- What is expected:
All of the records are to be reproduced exactly.

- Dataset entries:
..............................

Definition handle_batch_revert (start_index end_index : Z) (bi : BlockInfo) :
    Act (option ChainOrchestratorEvent) :=
  let* (safe_block_info, batch_info) :=
    tx (in_tx (insert_l1_block_info bi) ;;;
        in_tx (set_batch_revert_block_number_for_batch_range start_index end_index bi) ;;;
        in_tx get_latest_safe_l2_info) in
  let* s := synced in
  when s then update_fcs_after_unwind "batch revert" None (Some safe_block_info) ;;;
  ret (Some (BatchReverted batch_info safe_block_info)).

Definition l1_message_tx (m : L1MessageEnvelope) (bi : BlockInfo) :
    M Db ChainOrchestratorError unit :=
  let index := queue_index (transaction m) in
  let* gap :=
    if 0 <? index
    then let* previous := in_tx (get_n_l1_messages (Some (QueueIndex (index - 1))) 1) in
         ret (bool_decide (previous = []))
    else ret false in
  if gap then fail (L1MessageQueueGap index)
  else in_tx (insert_l1_message m) ;;; in_tx (insert_l1_block_info bi).

Definition handle_l1_message (message : TxL1Message) (bi : BlockInfo) :
    Act (option ChainOrchestratorEvent) :=
  let* qh := compute_l1_message_queue_hash message in
  tx (l1_message_tx (mkL1MessageEnvelope message (number bi) None qh) bi) ;;;
  ret (Some (L1MessageCommitted (queue_index message))).

Definition handle_l1_notification (n : L1Notification) : Act (option ChainOrchestratorEvent) :=
  match n with
  | Processed block_number => db (set_processed_l1_block_number block_number) ;;; ret None
  | L1ReorgTo block_number => handle_l1_reorg block_number
  | ConsensusUpdated update =>
      modify (λ o, set_consensus (update_config update (consensus o)) o) ;;; ret None
  | NewBlock bi => handle_l1_new_block bi
  | FinalizedAt block_number => handle_l1_finalized block_number
  | BatchCommit bi data => handle_batch_commit bi data
  | BatchRevert batch bi => handle_batch_revert (b_index batch) (b_index batch) bi
  | BatchRevertRange start fin bi => handle_batch_revert start fin bi
  | L1MessageSent message bi _ => handle_l1_message message bi
  | Synced =>
      set_l1_mode ModeSynced ;;;
      let* s := synced in
      when s then consolidate_chain ;;;
      notify L1Synced ;;;
      ret None
  | BatchFinalization _ index bi => handle_batch_finalization index bi
  end.
End Handlers.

..............................

- Solution:
Definition handle_batch_revert (start_index end_index : Z) (bi : BlockInfo) :
    Act (option ChainOrchestratorEvent) :=
  let* (safe_block_info, batch_info) :=
    tx (in_tx (insert_l1_block_info bi) ;;;
        in_tx (set_batch_revert_block_number_for_batch_range start_index end_index bi) ;;;
        in_tx get_latest_safe_l2_info) in
  let* s := synced in
  when s then update_fcs_after_unwind "batch revert" None (Some safe_block_info) ;;;
  ret (Some (BatchReverted batch_info safe_block_info)).

Definition l1_message_tx (m : L1MessageEnvelope) (bi : BlockInfo) :
    M Db ChainOrchestratorError unit :=
  let index := queue_index (transaction m) in
  let* gap :=
    if 0 <? index
    then let* previous := in_tx (get_n_l1_messages (Some (QueueIndex (index - 1))) 1) in
         ret (bool_decide (previous = []))
    else ret false in
  if gap then fail (L1MessageQueueGap index)
  else in_tx (insert_l1_message m) ;;; in_tx (insert_l1_block_info bi).

Definition handle_l1_message (message : TxL1Message) (bi : BlockInfo) :
    Act (option ChainOrchestratorEvent) :=
  let* qh := compute_l1_message_queue_hash message in
  tx (l1_message_tx (mkL1MessageEnvelope message (number bi) None qh) bi) ;;;
  ret (Some (L1MessageCommitted (queue_index message))).

Definition handle_l1_notification (n : L1Notification) : Act (option ChainOrchestratorEvent) :=
  match n with
  | Processed block_number => db (set_processed_l1_block_number block_number) ;;; ret None
  | L1ReorgTo block_number => handle_l1_reorg block_number
  | ConsensusUpdated update =>
      modify (λ o, set_consensus (update_config update (consensus o)) o) ;;; ret None
  | NewBlock bi => handle_l1_new_block bi
  | FinalizedAt block_number => handle_l1_finalized block_number
  | BatchCommit bi data => handle_batch_commit bi data
  | BatchRevert batch bi => handle_batch_revert (b_index batch) (b_index batch) bi
  | BatchRevertRange start fin bi => handle_batch_revert start fin bi
  | L1MessageSent message bi _ => handle_l1_message message bi
  | Synced =>
      set_l1_mode ModeSynced ;;;
      let* s := synced in
      when s then consolidate_chain ;;;
      notify L1Synced ;;;
      ret None
  | BatchFinalization _ index bi => handle_batch_finalization index bi
  end.
End Handlers.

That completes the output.